[[ DATASET RECORDS, beginning ]]

(* ===== verification/Race.v ===== *)
(** * Races for one key

    Many programs of one kind on one store, with other clients interfering, and
    the argument that a key claimed by compare-and-swap is claimed once: the
    spent transition of a stored challenge and the spent marker of a stateless
    one are its two instances. *)

From S2P Require Export StoreClient.

(** ** Pools

    A state is the instant, the contents, and what is left of each program.
    [When] says at which instants program [i] ([Some i]) and the other clients
    ([None]) may make a call. *)
Section Pool.
Context {A : Type} (Rely : any_op -> Prop) (When : option nat -> Z -> Z -> Prop).

Inductive pool_step : Z * amap * list (prog A) -> Z * amap * list (prog A) -> Prop :=
| pool_call lo at_ mid m m1 ps i {R} (op : store_op R) k r :
    ps !! i = Some (Call op k) -> lo <= at_ -> When (Some i) at_ mid -> contract_step at_ mid op m r m1 ->
    pool_step (lo, m, ps) (mid, m1, <[i := k r]> ps)
| pool_tell lo m ps i e k :
    ps !! i = Some (Tell e k) -> pool_step (lo, m, ps) (lo, m, <[i := k]> ps)
| pool_env lo at_ mid m m1 ps {R} (op : store_op R) r :
    Rely (some_op op) -> lo <= at_ -> When None at_ mid -> contract_step at_ mid op m r m1 ->
    pool_step (lo, m, ps) (mid, m1, ps).

(** A program of the pool may run alone for a while. *)
Lemma pool_run (now : Z) (p : prog A) : forall m m' es a ps i, When (Some i) now now ->
  run p (fun _ _ => now) m = (m', es, a) -> ps !! i = Some p ->
  rtc pool_step (now, m, ps) (now, m', <[i := Ret a]> ps).
Proof.
  induction p as [x | R op k IH | e k IH]; simpl; intros m m' es a ps i Hw Hr Hi.
  - simplify_eq. rewrite list_insert_id by done. apply rtc_refl.
  - rewrite spec_exec_op in Hr.
    assert (Hc : contract_step now now op m (spec_op (fun _ => now) op m).2 (spec_op (fun _ => now) op m).1)
      by (constructor; by apply ticks_const).
    destruct (spec_op (fun _ => now) op m) as [m1 r]. simpl in Hc.
    eapply rtc_l; [eapply pool_call; [exact Hi | done | exact Hw | exact Hc] |].
    rewrite <- (list_insert_insert_eq ps i (Ret a) (k r)). eapply IH; [done | exact Hr |].
    apply list_lookup_insert_eq. by eapply lookup_lt_Some.
  - destruct (run k _ m) as [[m1 es1] a1] eqn:E. simplify_eq.
    eapply rtc_l; [eapply pool_tell; exact Hi |].
    rewrite <- (list_insert_insert_eq ps i (Ret a) k). eapply IH; [done | exact E |].
    apply list_lookup_insert_eq. by eapply lookup_lt_Some.
Qed.

(** Two programs one after the other. *)
Lemma pool_two_runs (now : Z) (p q : prog A) (m : amap) : (forall i, When (Some i) now now) ->
  let first := run p (fun _ _ => now) m in let second := run q (fun _ _ => now) first.1.1 in
  rtc pool_step (now, m, [p; q]) (now, second.1.1, [Ret first.2; Ret second.2]).
Proof.
  intros Hw first second. eapply (transitivity (R := rtc _)).
  - apply (pool_run now p m first.1.1 first.1.2 first.2 [p; q] 0%nat (Hw _)); [unfold first; by destruct (run p _ m) as [[]] | done].
  - apply (pool_run now q first.1.1 second.1.1 second.1.2 second.2 [Ret first.2; q] 1%nat (Hw _)); [unfold second; by destruct (run q _ first.1.1) as [[]] | done].
Qed.
End Pool.

(** ** Compare-and-swap wins *)
Definition swapped {R} (op : store_op R) : result R -> bool :=
  match op in store_op R return result R -> bool with
  | OCas _ _ _ _ => fun r => match r with Ok b => b | Err _ => false end
  | _ => fun _ => false
  end.

Lemma won_cas {lo hi k old new ttl m r m'} : contract_step lo hi (OCas k old new ttl) m r m' -> r = Ok true ->
  exists t, ticks lo hi t /\ m' = <[k := mk_entry new (expiry ttl (t 1%nat))]> m /\ matches (live (t 0%nat) m k) old = true.
Proof.
  intros [t Ht | |]; simpl; [| done | done]. unfold spec_cas. destruct (matches _ _) eqn:E; [| done].
  intros _. by exists t.
Qed.

(** A swap whose expectation no longer holds does nothing. *)
Lemma lost_cas {lo hi k old new ttl m r m'} : contract_step lo hi (OCas k old new ttl) m r m' ->
  (forall t, lo <= t <= hi -> matches (live t m k) old = false) -> m' = m /\ swapped (OCas k old new ttl) r = false.
Proof.
  intros Hc Hno. assert (Hspec : forall t, ticks lo hi t -> spec_op t (OCas k old new ttl) m = (m, Ok false)).
  { intros t Ht. simpl. unfold spec_cas. by rewrite Hno by apply Ht. }
  destruct Hc as [t Ht | e _ | t e Ht]; [rewrite (Hspec t Ht) | done | rewrite (Hspec t Ht)]; done.
Qed.

(** ** The race

    [claims i] are the calls by which program [i] claims the key [K]; [Taken] says that it is
    claimed; [fine a] that a program may answer [a] without having claimed. *)
Section Race.
Context {A : Type} (K : gostring) (claims : nat -> forall R, store_op R -> Prop) (Taken : amap -> Prop) (fine : A -> Prop).
Context (Rely : any_op -> Prop) (When : option nat -> Z -> Z -> Prop).

Hypothesis claims_write : forall i R (op : store_op R), claims i _ op -> K ∈ writes op.
Hypothesis taken_elsewhere : forall m m', m' !! K = m !! K -> Taken m -> Taken m'.
Hypothesis claim_lost : forall i at_ mid R (op : store_op R) m r m', When (Some i) at_ mid -> claims i _ op ->
  contract_step at_ mid op m r m' -> Taken m -> Taken m' /\ swapped op r = false.
Hypothesis claim_won : forall i at_ mid R (op : store_op R) m r m', When (Some i) at_ mid -> claims i _ op ->
  contract_step at_ mid op m r m' -> swapped op r = true -> Taken m'.
Hypothesis env_keeps : forall at_ mid R (op : store_op R) m r m', When None at_ mid -> Rely (some_op op) ->
  contract_step at_ mid op m r m' -> Taken m -> Taken m'.

(** Programs that leave [K] alone, and programs still in the race: without
    winning it they only give fine answers. *)
Fixpoint idle {B} (p : prog B) : Prop :=
  match p with
  | Ret _ => True
  | Tell _ k => idle k
  | Call op k => K ∉ writes op /\ forall r, idle (k r)
  end.
Fixpoint racing (i : nat) (p : prog A) : Prop :=
  match p with
  | Ret a => fine a
  | Tell _ k => racing i k
  | Call op k => (K ∉ writes op /\ forall r, racing i (k r)) \/
                 (claims i _ op /\ forall r, if swapped op r then idle (k r) else racing i (k r))
  end.

Lemma idle_bind {B C} (p : prog B) (f : B -> prog C) : idle p -> (forall a, idle (f a)) -> idle (bind p f).
Proof. intros Hp Hf. induction p as [x | R op k IH | e k IH]; simpl in *; [done | destruct Hp; split; auto | auto]. Qed.

Lemma racing_bind i (p : prog A) (f : A -> prog A) :
  (forall a, fine a -> racing i (f a)) -> (forall a, idle (f a)) -> racing i p -> racing i (bind p f).
Proof.
  intros He Hi. induction p as [x | R op k IH | e k IH]; simpl; [auto | | auto].
  intros [[H1 H2] | [H1 H2]]; [left; auto | right]. split; [done |]. intros r. specialize (H2 r).
  destruct (swapped op r); [by apply idle_bind | auto].
Qed.

(** A pool in which the programs [mine] race for [K] and the others do not
    touch it. *)
Record race_inv (mine : nat -> bool) (x : Z * amap * list (prog A)) : Prop := {
  rc_others : forall i p, mine i = false -> x.2 !! i = Some p -> idle p;
  rc_mine : exists winner : option nat,
    (forall i p, mine i = true -> x.2 !! i = Some p -> winner <> Some i -> racing i p) /\
    (winner <> None -> Taken x.1.2) /\
    (forall i p, winner = Some i -> x.2 !! i = Some p -> idle p)
}.

Lemma insert_cases {B} (ps : list B) i j x p : <[i := x]> ps !! j = Some p -> (j = i /\ p = x) \/ (j <> i /\ ps !! j = Some p).
Proof. intros Hj. apply list_lookup_insert_Some in Hj as [(-> & -> & _) | []]; auto. Qed.

(** Replacing program [i] by one that is at least as far. *)
Lemma race_replace mine lo lo' m m' (ps : list (prog A)) i p p' :
  ps !! i = Some p -> (idle p -> idle p') -> (racing i p -> racing i p') -> (Taken m -> Taken m') ->
  race_inv mine (lo, m, ps) -> race_inv mine (lo', m', <[i := p']> ps).
Proof.
  intros Hi Hid Hra Hsp [Ho (w & Hw1 & Hw2 & Hw3)]. simpl in *. split; simpl.
  - intros j q Hj Hq. destruct (insert_cases _ _ _ _ _ Hq) as [[-> ->] | [_ Hq']]; [eauto | by apply (Ho j)].
  - exists w. split_ands; [| auto |].
    + intros j q Hj Hq Hne. destruct (insert_cases _ _ _ _ _ Hq) as [[-> ->] | [_ Hq']]; [eauto | by apply (Hw1 j)].
    + intros j q -> Hq. destruct (insert_cases _ _ _ _ _ Hq) as [[-> ->] | [_ Hq']]; [eauto | by apply (Hw3 j)].
Qed.

(** Program [i] wins the race. *)
Lemma race_winner mine lo lo' m m' (ps : list (prog A)) i p' :
  mine i = true -> idle p' -> ~ Taken m -> Taken m' -> race_inv mine (lo, m, ps) -> race_inv mine (lo', m', <[i := p']> ps).
Proof.
  intros Hmi Hid Hns Hsp [Ho (w & Hw1 & Hw2 & Hw3)]. simpl in *.
  assert (w = None) as -> by (destruct w; [by destruct Hns; apply Hw2 | done]). split; simpl.
  - intros j q Hj Hq. destruct (insert_cases _ _ _ _ _ Hq) as [[-> ->] | [_ Hq']]; [congruence | by apply (Ho j)].
  - exists (Some i). split_ands; [| done |].
    + intros j q Hj Hq Hne. destruct (insert_cases _ _ _ _ _ Hq) as [[-> ->] | [_ Hq']]; [done | by apply (Hw1 j)].
    + intros j q [= <-] Hq. destruct (insert_cases _ _ _ _ _ Hq) as [[_ ->] | [Hne _]]; done.
Qed.

(** The racing call of program [i], if it touches [K]. *)
Lemma race_claim mine lo m ps i R (op : store_op R) k : race_inv mine (lo, m, ps) -> ps !! i = Some (Call op k) ->
  K ∈ writes op -> mine i = true /\ claims i _ op /\ forall r, if swapped op r then idle (k r) else racing i (k r).
Proof.
  intros [Ho (w & Hw1 & Hw2 & Hw3)] Hi Hk. simpl in *.
  destruct (mine i) eqn:Em; [| by destruct (Ho i _ Em Hi)].
  assert (w <> Some i) as Hwi by (intros ->; by destruct (Hw3 i _ eq_refl Hi)).
  by destruct (Hw1 i _ Em Hi Hwi) as [[Hn _] | [Hc Hr]].
Qed.

Lemma race_step mine (x y : Z * amap * list (prog A)) : pool_step Rely When x y -> race_inv mine x -> race_inv mine y.
Proof.
  intros Hstep Hinv.
  destruct Hstep as [lo at_ mid m m1 ps i R op k r Hi Hat Hw Hc | lo m ps i e k Hi | lo at_ mid m m1 ps R op r Hop Hat Hw Hc].
  - destruct (decide (K ∈ writes op)) as [Hk | Hk].
    + destruct (race_claim mine lo m ps i R op k Hinv Hi Hk) as (Hm & Hcl & Hr). specialize (Hr r).
      destruct (swapped op r) eqn:Esw.
      * apply (race_winner mine lo mid m m1); [done | done | | by eapply claim_won | done].
        intros Ht. destruct (claim_lost _ _ _ _ _ _ _ _ Hw Hcl Hc Ht). congruence.
      * apply (race_replace mine lo mid m m1 ps i (Call op k)); try done; [by intros [] |].
        intros Ht. by destruct (claim_lost _ _ _ _ _ _ _ _ Hw Hcl Hc Ht).
    + apply (race_replace mine lo mid m m1 ps i (Call op k)); try done; simpl.
      * intros [_ Hr]. apply Hr.
      * intros [[_ Hr] | [Hs _]]; [apply Hr | by destruct Hk; eapply claims_write].
      * apply taken_elsewhere. by eapply contract_step_frame.
  - by apply (race_replace mine lo lo m m ps i (Tell e k)).
  - destruct Hinv as [Ho (w & Hw1 & Hw2 & Hw3)]. simpl in *. split; [done |]. exists w. split_ands; try done.
    intros Hne. eapply env_keeps; eauto.
Qed.

(** At most one program of a race gives an answer that is not fine. *)
Lemma race_one_winner (mine : nat -> bool) lo m (ps0 : list (prog A)) y i j a b :
  (forall k p, ps0 !! k = Some p -> if mine k then racing k p else idle p) ->
  rtc (pool_step Rely When) (lo, m, ps0) y ->
  mine i = true -> mine j = true -> y.2 !! i = Some (Ret a) -> y.2 !! j = Some (Ret b) -> ~ fine a -> ~ fine b -> i = j.
Proof.
  intros H0 Hrun Hmi Hmj Hi Hj Ha Hb.
  assert (Hinv : race_inv mine y).
  { apply (rtc_invariant (pool_step Rely When) (race_inv mine)) with (x := (lo, m, ps0)); [apply race_step | done |].
    split; simpl.
    - intros k p Hk Hp. specialize (H0 k p Hp). by rewrite Hk in H0.
    - exists None. split_ands; try done. intros k p Hk Hp _. specialize (H0 k p Hp). by rewrite Hk in H0. }
  destruct Hinv as [_ (w & Hw & _ & _)].
  assert (Hwin : forall k c, mine k = true -> y.2 !! k = Some (Ret c) -> ~ fine c -> w = Some k).
  { intros k c Hk Hp Hc. destruct (decide (w = Some k)) as [| Hne]; [done |]. by destruct Hc; apply (Hw k _ Hk Hp Hne). }
  rewrite (Hwin i a Hmi Hi Ha) in Hwin. specialize (Hwin j b Hmj Hj Hb). congruence.
Qed.
End Race.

[[ DATASET RECORDS, end ]]

- _ASSIGNED TASK_
In the material above, find the line containing "Lemma pool_two_runs (now" and the line containing "Hypothesis claims_write : forall", then write out exactly those two lines and every line between them, and nothing more.

- _COMPLETED TASK_
Lemma pool_two_runs (now : Z) (p q : prog A) (m : amap) : (forall i, When (Some i) now now) ->
  let first := run p (fun _ _ => now) m in let second := run q (fun _ _ => now) first.1.1 in
  rtc pool_step (now, m, [p; q]) (now, second.1.1, [Ret first.2; Ret second.2]).
Proof.
  intros Hw first second. eapply (transitivity (R := rtc _)).
  - apply (pool_run now p m first.1.1 first.1.2 first.2 [p; q] 0%nat (Hw _)); [unfold first; by destruct (run p _ m) as [[]] | done].
  - apply (pool_run now q first.1.1 second.1.1 second.1.2 second.2 [Ret first.2; q] 1%nat (Hw _)); [unfold second; by destruct (run q _ first.1.1) as [[]] | done].
Qed.
End Pool.

(** ** Compare-and-swap wins *)
Definition swapped {R} (op : store_op R) : result R -> bool :=
  match op in store_op R return result R -> bool with
  | OCas _ _ _ _ => fun r => match r with Ok b => b | Err _ => false end
  | _ => fun _ => false
  end.

Lemma won_cas {lo hi k old new ttl m r m'} : contract_step lo hi (OCas k old new ttl) m r m' -> r = Ok true ->
  exists t, ticks lo hi t /\ m' = <[k := mk_entry new (expiry ttl (t 1%nat))]> m /\ matches (live (t 0%nat) m k) old = true.
Proof.
  intros [t Ht | |]; simpl; [| done | done]. unfold spec_cas. destruct (matches _ _) eqn:E; [| done].
  intros _. by exists t.
Qed.

(** A swap whose expectation no longer holds does nothing. *)
Lemma lost_cas {lo hi k old new ttl m r m'} : contract_step lo hi (OCas k old new ttl) m r m' ->
  (forall t, lo <= t <= hi -> matches (live t m k) old = false) -> m' = m /\ swapped (OCas k old new ttl) r = false.
Proof.
  intros Hc Hno. assert (Hspec : forall t, ticks lo hi t -> spec_op t (OCas k old new ttl) m = (m, Ok false)).
  { intros t Ht. simpl. unfold spec_cas. by rewrite Hno by apply Ht. }
  destruct Hc as [t Ht | e _ | t e Ht]; [rewrite (Hspec t Ht) | done | rewrite (Hspec t Ht)]; done.
Qed.

(** ** The race

    [claims i] are the calls by which program [i] claims the key [K]; [Taken] says that it is
    claimed; [fine a] that a program may answer [a] without having claimed. *)
Section Race.
Context {A : Type} (K : gostring) (claims : nat -> forall R, store_op R -> Prop) (Taken : amap -> Prop) (fine : A -> Prop).
Context (Rely : any_op -> Prop) (When : option nat -> Z -> Z -> Prop).

Hypothesis claims_write : forall i R (op : store_op R), claims i _ op -> K ∈ writes op.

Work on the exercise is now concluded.